Oscar Pistorius turned to three sources for support following his arrest for killing Reeva Steenkamp: his family, his crack legal team and God.
The last is no surprise. On his back he has a tattooed verse from 1 Corinthians 9:26 in the Bible, which states: “Therefore I do not run like someone running aimlessly.”
Pistorius, who was being held at the Brooklyn police station in Pretoria, was visited regularly by Pastor Bert Pretorius.
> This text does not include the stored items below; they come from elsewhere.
(* ===== verification/HistoryView.v ===== *)
(** * HistoryView: the history screen ([src/components/HistoryView.tsx])
    and the filter state of [App.tsx]

    The screen shows the report of [Report] for the period the App's
    state selects. What it decides, beyond markup, is modelled here:

    - [DateInput]: the calendar field. [handleDateInputChange] reads
      the field's text [YYYY-MM-DD] with [split('-').map(Number)] into
      [new Date(Date.UTC(year, month - 1, day))], and
      [formatDateForInput] writes a date back as
      [`${year}-${month}-${day}`] with month and day padded. A [Date]
      is [option Z] (an instant, or an Invalid Date) and a nullable
      date is [option (option Z)]; [Number] is modelled on optionally
      signed digit strings, any other text giving [NaN];
    - [Pages]: the days of the report sorted by [localeCompare],
      newest first, and the pagination: three days at first, five more
      per click on "Carregar mais", back to three when the list of days
      changes;
    - [Records]: the status label and the target badge of a record;
    - [Filters]: [handleFilterChange] and [handleDateChange] of
      [App.tsx] over the state [historyFilter] and [customHistoryDate],
      and the view's [tempDate] with its "Aplicar" button.

    Theorems: a date written to the field reads back as the same
    instant for every midnight from the year 100 on, and a year below
    100 typed in the field selects a day of the 1900s (a finding); the
    "load more" loop ends, after exactly the clicks that reveal every
    day; the App's filter is [custom] exactly when a date is set, in
    every reachable state; every partial win of the engine's history
    shows its badge of 1 to 5 targets. *)

From stdpp Require Import gmap strings list sorting.
From Stdlib Require Import String Ascii QArith ZArith Lia DecimalString DecimalZ.
From S2P Require Import Prelude Types Calendar Lifecycle LifecycleTheory LifecycleProps JsRuntime Report.
Open Scope Z_scope.

Module DateInput.
Import Report JsRuntime.

(** [s.split(c)] for a one-character separator. *)
Fixpoint split_on (c : ascii) (s : string) : list string :=
  match s with
  | EmptyString => [EmptyString]
  | String a rest =>
      let parts := split_on c rest in
      if Ascii.eqb a c then EmptyString :: parts
      else match parts with
           | p :: ps => String a p :: ps
           | [] => [String a EmptyString]
           end
  end.

(** [Number(s)]: the empty string is [0]; a (signed) decimal numeral
    its value; anything else [NaN] ([None]). *)
Definition jsNumber (s : string) : option Z :=
  match s with
  | EmptyString => Some 0
  | _ => option_map Z.of_int (NilZero.int_of_string s)
  end.

(** [MakeFullYear]: [Date.UTC] reads the years 0 to 99 as 1900 to 1999. *)
Definition makeFullYear (y : Z) : Z := if (0 <=? y) && (y <=? 99) then 1900 + y else y.

(** [TimeClip]: beyond 8.64e15 ms the date is invalid. *)
Definition timeClip (t : Z) : option Z := if Z.abs t <=? maxTime then Some t else None.

(** [new Date(Date.UTC(year, monthIndex, day))]. *)
Definition DateUTC (y m0 dt : Z) : option Z := timeClip (date_UTC (makeFullYear y) m0 dt).

(** [handleDateInputChange]: [None] is [setTempDate(null)] (an empty
    field); a missing part is [undefined], whose [Number] is [NaN]. *)
Definition parseDateInput (value : string) : option (option Z) :=
  if String.eqb value "" then None
  else
    let nums := map jsNumber (split_on "-" value) in
    let arg (i : nat) := match nums !! i with Some (Some n) => Some n | _ => None end in
    Some (match arg 0%nat, arg 1%nat, arg 2%nat with
          | Some year', Some month', Some day' => DateUTC year' (month' - 1) day'
          | _, _, _ => None
          end).

(** [formatDateForInput]: an Invalid Date prints its [NaN] fields. *)
Definition formatDateForInput (date : option (option Z)) : string :=
  match date with
  | None => ""
  | Some None => "NaN-NaN-NaN"
  | Some (Some t) =>
      let '(year', month', day') := utc_ymd t in
      (zstring year' ++ "-" ++ padStart0 2 (zstring month') ++ "-" ++ padStart0 2 (zstring day'))%string
  end.

(** [date?.getTime()]: [undefined] for [null], [NaN] for an Invalid Date. *)
Inductive TimeValue := TUndefined | TNaN | TNum (t : Z).

Definition getTime (date : option (option Z)) : TimeValue :=
  match date with None => TUndefined | Some None => TNaN | Some (Some t) => TNum t end.

(** [===] on the two values: [NaN] equals nothing. *)
Definition strictEq (a b : TimeValue) : bool :=
  match a, b with
  | TUndefined, TUndefined => true
  | TNum x, TNum y => Z.eqb x y
  | _, _ => false
  end.

(** The [disabled] attribute of "Aplicar". *)
Definition applyDisabled (currentDate tempDate : option (option Z)) : bool :=
  strictEq (getTime currentDate) (getTime tempDate).

(** ** Reading back what the field shows *)

Lemma uint_no_dash u : Forall (fun c => c <> "-"%char) (list_ascii_of_string (NilEmpty.string_of_uint u)).
Proof. induction u; simpl; constructor; auto; discriminate. Qed.

Lemma zstring_not_empty y : zstring y <> EmptyString.
Proof.
  unfold zstring, NilZero.string_of_int, NilZero.string_of_uint.
  destruct (Z.to_int y) as [u|u]; [destruct u|]; cbn; discriminate.
Qed.

Lemma zstring_no_dash y : 0 <= y -> Forall (fun c => c <> "-"%char) (list_ascii_of_string (zstring y)).
Proof.
  intros Hy. unfold zstring. destruct y as [|p|p]; [cbn; repeat constructor; discriminate| |lia].
  cbn [Z.to_int]. unfold NilZero.string_of_int, NilZero.string_of_uint.
  pose proof (uint_no_dash (Pos.to_uint p)) as H. destruct (Pos.to_uint p); [cbn; repeat constructor; discriminate|exact H..].
Qed.

(** [Number(String(y))] is [y]. *)
Lemma jsNumber_zstring y : jsNumber (zstring y) = Some y.
Proof.
  unfold jsNumber. pose proof (zstring_not_empty y) as Hne.
  destruct (zstring y) eqn:E; [done|]. rewrite <- E. unfold zstring.
  destruct (Keys.to_int_not_nil y) as [H1 H2]. rewrite NilZero.isi by assumption.
  cbn. by rewrite DecimalZ.of_to.
Qed.

Lemma split_on_app c s r :
  Forall (fun a => a <> c) (list_ascii_of_string s) -> split_on c (s ++ String c r) = s :: split_on c r.
Proof.
  induction s as [|a s IH]; intros Hs.
  - change (split_on c (String c r) = "" :: split_on c r). cbn [split_on]. by rewrite Ascii.eqb_refl.
  - change (split_on c (String a (s ++ String c r)) = String a s :: split_on c r).
    inversion Hs as [|? ? Ha Hs']; subst. cbn [split_on]. rewrite IH by exact Hs'.
    destruct (Ascii.eqb_spec a c); [contradiction|done].
Qed.

Lemma split_on_none c s : Forall (fun a => a <> c) (list_ascii_of_string s) -> split_on c s = [s].
Proof.
  induction s as [|a s IH]; intros Hs; cbn [split_on]; [done|].
  inversion Hs as [|? ? Ha Hs']; subst. rewrite IH by exact Hs'.
  destruct (Ascii.eqb_spec a c); [contradiction|done].
Qed.

(** Months and days, padded to two digits, read back and hold no dash. *)
Definition pad2_ok (k : Z) : bool :=
  match jsNumber (padStart0 2 (zstring k)) with Some v => Z.eqb v k | None => false end &&
  forallb (fun c => negb (Ascii.eqb c "-")) (list_ascii_of_string (padStart0 2 (zstring k))).

Lemma pad2_ok_1_31 : forallb pad2_ok (map (fun n => Z.of_nat n + 1) (seq 0 31)) = true.
Proof. vm_compute. reflexivity. Qed.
But when the pastor was asked by reporters at the weekend who he was, he would not comment or identify himself.
In a sermon to his followers on the internet on Wednesday evening, Pastor Pretorius revealed that he was visiting the Blade Runner every day. “I’ve been ministering to him on a daily basis,” he said in a sermon streamed on his church’s website, which was prerecorded on Wednesday morning. “I am going to him this afternoon.”
Pretorius, who is on tweeting terms with Pistorius, is the founder of the 3C (Community, Character, Courage) Church. The main branch is in the wealthy area of Irene, south of Pretoria, and there are three others in Gauteng. Its comprehensive website says Pretorius started the church with his wife, Charné. “3C is a dynamic, multiracial, multisite, vibrant and fast-growing church with over 16 000 members in South Africa,” it says.
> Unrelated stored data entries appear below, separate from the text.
(** One tick keeps the dates valid when its clock is a valid [Date]. *)
Lemma fetch_dates mkt now tks e e' err :
  engine_inv e -> dates_ok e -> date_ok now -> fetchSignals mkt now tks e = (e', err) -> dates_ok e'.
Proof.
  intros Hi (Hb & Hh & Hc) Hn E. destruct (fetch_inv _ _ _ _ _ _ E) as (newActive & acc & Hp & Hhist & Hcase).
  pose proof (st1_dates _ _ _ _ _ Hp Hc) as Hc1.
  pose proof (st1_cache_ok _ _ _ _ _ Hp (proj2 (proj2 (proj2 (proj2 Hi))))) as Hok1.
  assert (Hnew : Forall rec_dates_ok (newHistoricalSignals acc)).
  { eapply (loop_hist_Forall rec_dates_ok); [exact Hp| |exact Hh].
    intros r s0 Hs0 Hpr Hr. split; [unfold sig_ts; rewrite Hpr; exact (proj1 (List.Forall_forall _ _) Hb s0 Hs0)|by rewrite Hr]. }
  split; [|split; [rewrite Hhist; by destruct (historyChanged acc)|]].
  - destruct Hcase as [(_ & -> & _)|(nw & He & _ & Hnw)]; [exact Hb|].
    rewrite He. apply List.Forall_forall. intros s Hin. rewrite sort_in in Hin.
    apply in_app_or in Hin as [Hin|Hin].
    + apply survivors_in in Hin as [Hin _].
      destruct (slot_of_right _ _ _ (loop_slots _ _ _ _ _ _ Hp) Hin) as (s0 & Hs0 & [Hps _]).
      unfold sig_ts. rewrite Hps. exact (proj1 (List.Forall_forall _ _) Hb s0 Hs0).
    + destruct Hnw as [(-> & _)|(_ & _ & Hg)]; [done|].
      destruct (gts_origin _ _ _ _ _ _ _ Hok1 Hg s Hin) as [->|Hs]; [exact Hn|exact (Hc1 _ _ Hs)].
  - destruct Hcase as [(_ & _ & _ & Hg)|(nw & _ & _ & [(_ & -> & _)|(_ & _ & Hg)])];
      [exact (provider_cache_dates _ _ _ _ _ _ _ Hok1 Hn Hc1 Hg)|exact Hc1|exact (provider_cache_dates _ _ _ _ _ _ _ Hok1 Hn Hc1 Hg)].
Qed.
To get to 3C’s Irene headquarters you drive down a bumpy dirt road into its compound, where the main gate is open. Past a campsite, you get to a massive double-storey red-brick hall, which is where 3C holds its services. Outside children are playing on swings. Inside there is the sound of drums, probably from the church band. But journalists are not welcome. With a polite smile and a “no comment” from an unidentified church official barring the way, it is time to leave.
The only other way in is through 3C’s “live church” on its website. Before 7pm, a timer counts down, building the excitement for the couch believer. The church also uses radio and the TBN channel on DStv. In this way, it claims to reach an audience of 47-million.
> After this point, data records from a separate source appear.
(* ===== verification/Finality.v ===== *)
(** * Finality: a resolved signal's record stays as the tick wrote it

    When a tick of [fetchSignals] ([src/src/App.tsx]) resolves a signal
    (its fifth target or its stop), it writes a WIN or LOSS record under
    the key [signal.id + signal.timestamp], removes the signal from the
    board and deletes its parameters from the cache
    ([removeSignalFromCache]). A later tick rewrites a record only when
    a board signal carries its key, so the record is final as long as
    no signal with that key comes back: the survivors lost it, and the
    signals [getTradingSignals] adds are created later or come from the
    cache, which lost the entry.

    This holds along runs whose ticks publish their board. It fails in
    two ways the code allows: a tick whose [getTradingSignals] throws
    does not republish the board, and an overlapping tick works on the
    board of an older render ([TickOverlap]); in both cases the resolved
    signal is processed again and its WIN can be overwritten by a
    PARTIAL_WIN ([stale_board_downgrades]). *)

From stdpp Require Import gmap strings list.
From Stdlib Require Import QArith Lqa ZArith.
From S2P Require Import Prelude Types Calendar Ledger Store Lifecycle.
From S2P Require Import LifecycleTheory LifecycleProps Board.

Module Finality.
Import Tick Keys Scan Step Loop BoardSort Run TickFacts TickTheorems.

(** What finality needs from [getTradingSignals] beyond the laws of
    the tick: the cache entries it adds are filed under exchange
    symbols (a key [id + timestamp] under another id could collide). *)
Class ProviderCacheIds (Market : Type) `{SignalProvider Market} := {
  gts_cache_ids : forall mkt now n ex st r st',
    cache_ok (signalParametersCache st) ->
    getTradingSignals mkt now n ex st = (r, st') -> forall k p, signalParametersCache st' !! k = Some p ->
    signalParametersCache st !! k = Some p \/ id_wf k = true
}.

(** The real provider adds entries for the symbols of the exchange's
    USDT tickers only. *)
#[export] Instance boardProviderCacheIds : @ProviderCacheIds Board.ValidMarket Board.boardProvider.
Proof.
  constructor. intros m now n ex st r st' _ E. exact (Board.gts_cache_ids _ _ _ _ _ _ _ E).
Qed.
The sermon starts with a gospel singer leading a band, with the words conveniently on-screen so the viewer can sing along. Giant screens behind the stage give the people in the church close-ups of the guitarist.
When Pastor Pretorius arrives on stage, text flashes on the screen, welcoming visitors. Dressed in a dark-blue suit, a blue-and-white striped shirt and green tie, he gets the congregation waving their arms in prayer.
Fourteen minutes into the service, Pretorius asks them to share their tithe – by bringing their money to God, the congregation are giving their labours to Him, he says.
At this stage the online feed abruptly cuts to a video of someone who had his life changed by joining the church. An advert for an upcoming 3C conference also plays. A short while later, the normal service is resumed. The service is then about getting God trending on Twitter. “The hashtag for today is ‘speak life’,” he says. “We trended last week.” Later in the service, the tweets feed on to the screen.
Pretorius talks about the damage careless words can do, and how these words are not accidental but show what a person is really thinking. He reads biblical quotes from his laptop. Fifty minutes into his service, he speaks about Pistorius. “I want you to pray for him,” the pastor says. “He needs your prayers.”
Pretorius says he visits people in prison and that he has been visiting the Blade Runner. During these visits he does not ask about what happened on Valentine’s Day, or what is happening in prison. He just ministers.
Attaching no blame, Pretorius says people should pray for all the affected people. “Heavenly Father, we pray for Oscar, for his family,” he says with vigour, his voice booming. “We pray for the Steenkamp family.”
As the sermon comes to a close, the music swells in the background. The online viewer is treated to another inspirational video, followed by a blue screen, and then: “This event has ended.”
@BertPretorius: “Happy Birthday! @OscarPistorius God’s richest blessing on your life in the next year!”